GIVEN INFORMATION below:
(** C2, as the code has it: in a call of [setFocusedSurface] with a
    surface, an enter event for that surface is only sent after the
    binding has connected to the [destroyed] signal of the surface.  On a
    bound binding both happen, once each and in this order, and the
    binding is connected to the surface when the call returns. *)
Theorem setFocusedSurface_subscribes_before_enter (w : World)
    (s : SurfaceInterface) (serial : N) :
  let log := log_of (setFocusedSurface (Some s) serial w) in
  (forall j c,
      log !! j = Some c -> is_enter_of s c = true ->
      exists i, (i < j)%nat /\ log !! i = Some (call_connect_destroyed s))
  /\ (forall r,
        resource (d w) = Some r ->
        precedes (is_connect s) (is_enter_of s) log = true
        /\ count (is_connect s) log = 1%nat
        /\ count (is_enter_of s) log = 1%nat
        /\ exists w',
             outcome_of (setFocusedSurface (Some s) serial w) = Done tt w'
             /\ destroyConnection (d w') = Some s).
Proof.
  intros log. subst log. split.
  - intros j c Hj Hc. destruct (resource (d w)) as [r|] eqn:Hr.
    + rewrite (setFocusedSurface_bound w r (Some s) serial Hr) in Hj |- *.
      unfold log_of in *. simpl in *.
      destruct (focusedSurface (d w)) as [old|]; simpl in *.
      * destruct j as [|[|[|[|[|j]]]]]; simpl in Hj; try discriminate Hj;
          injection Hj as <-; try discriminate Hc.
        exists 2%nat. split; [lia | reflexivity].
      * destruct j as [|[|[|j]]]; simpl in Hj; try discriminate Hj;
          injection Hj as <-; try discriminate Hc.
        exists 0%nat. split; [lia | reflexivity].
    + rewrite (setFocusedSurface_unbound_log w (Some s) serial Hr) in Hj.
      destruct (focusedSurface (d w)); [discriminate Hj|].
      destruct j as [|j]; simpl in Hj; [|discriminate Hj].
      injection Hj as <-. discriminate Hc.
  - intros r Hr.
    rewrite (setFocusedSurface_bound w r (Some s) serial Hr).
    assert (Hs : bool_decide (s = s) = true)
      by (apply bool_decide_eq_true_2; reflexivity).
    assert (Hrs : bool_decide (SurfaceInterface_resource s
                               = SurfaceInterface_resource s) = true)
      by (apply bool_decide_eq_true_2; reflexivity).
    destruct (focusedSurface (d w)) as [old|];
      unfold precedes, count, log_of, outcome_of; simpl;
      rewrite ?Hs, ?Hrs; simpl;
      (split; [reflexivity|]); (split; [reflexivity|]); (split; [reflexivity|]);
      eexists; split; reflexivity.
Qed.

Lemma setFocusedSurface_subscribes_before_enter_witness :
  precedes (is_connect Scenario.B) (is_enter_of Scenario.B)
    (log_of (setFocusedSurface (Some Scenario.B) 11 Scenario.focused_A)) = true.
Proof.
  apply (proj2 (setFocusedSurface_subscribes_before_enter
                  Scenario.focused_A Scenario.B 11) Scenario.H).
  reflexivity.
Defined.

(** C2, as the claim has it, fails: when surface A gets the focus of the
    bound binding, the enter event for A does not come before the
    connection to A. *)
Lemma setFocusedSurface_enter_not_before_subscription :
  ~ subscribes_after_enter Scenario.bound Scenario.A 10.
Proof. unfold subscribes_after_enter. vm_compute. discriminate. Qed.

Lemma setFocusedSurface_focus_period w r surface serial :
  resource (d w) = Some r ->
  let cur := SurfaceInterface_resource <$> focusedSurface (d w) in
  let log := log_of (setFocusedSurface surface serial w) in
  focus_periods cur log = true
  /\ focus_after cur log = SurfaceInterface_resource <$> surface.
Proof.
  intros Hr cur log. subst cur log.
  rewrite (setFocusedSurface_bound w r surface serial Hr).
  destruct (focusedSurface (d w)) as [old|], surface as [s|]; simpl;
    rewrite ?bool_decide_eq_true_2 by reflexivity; split; reflexivity.
Qed.

Lemma run_focus_calls calls : forall w r,
  resource (d w) = Some r ->
  exists w',
    run (focus_calls calls) w = (log_of (run (focus_calls calls) w), Done tt w')
    /\ resource (d w') = Some r
    /\ focus_periods (SurfaceInterface_resource <$> focusedSurface (d w))
                     (log_of (run (focus_calls calls) w)) = true.
Proof.
  induction calls as [|[surface serial] calls IH]; intros w r Hr.
  - exists w. simpl. auto.
  - destruct (setFocusedSurface_keeps_resource w r surface serial Hr)
      as (w1 & Hstep & Hr1 & Hfoc1).
    destruct (IH w1 r Hr1) as (w' & Hrest & Hr' & Hper).
    destruct (setFocusedSurface_focus_period w r surface serial Hr)
      as [Hper1 Hafter1].
    simpl. rewrite (bind_done _ _ _ _ _ _ Hstep). cbn [fst snd log_of outcome_of].
    exists w'. split; [|split; [exact Hr'|]].
    + rewrite Hrest at 2. reflexivity.
    + rewrite focus_periods_app, Hper1, Hafter1, <- Hfoc1. exact Hper.
Qed.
End of GIVEN INFORMATION.
Take exactly the lines from the one containing "bound binding, the" through the one containing "Lemma setFocusedSurface_focus_period w" in the data above, and output them with nothing added.

EXERCISE RESULT:
    bound binding, the enter event for A does not come before the
    connection to A. *)
Lemma setFocusedSurface_enter_not_before_subscription :
  ~ subscribes_after_enter Scenario.bound Scenario.A 10.
Proof. unfold subscribes_after_enter. vm_compute. discriminate. Qed.

Lemma setFocusedSurface_focus_period w r surface serial :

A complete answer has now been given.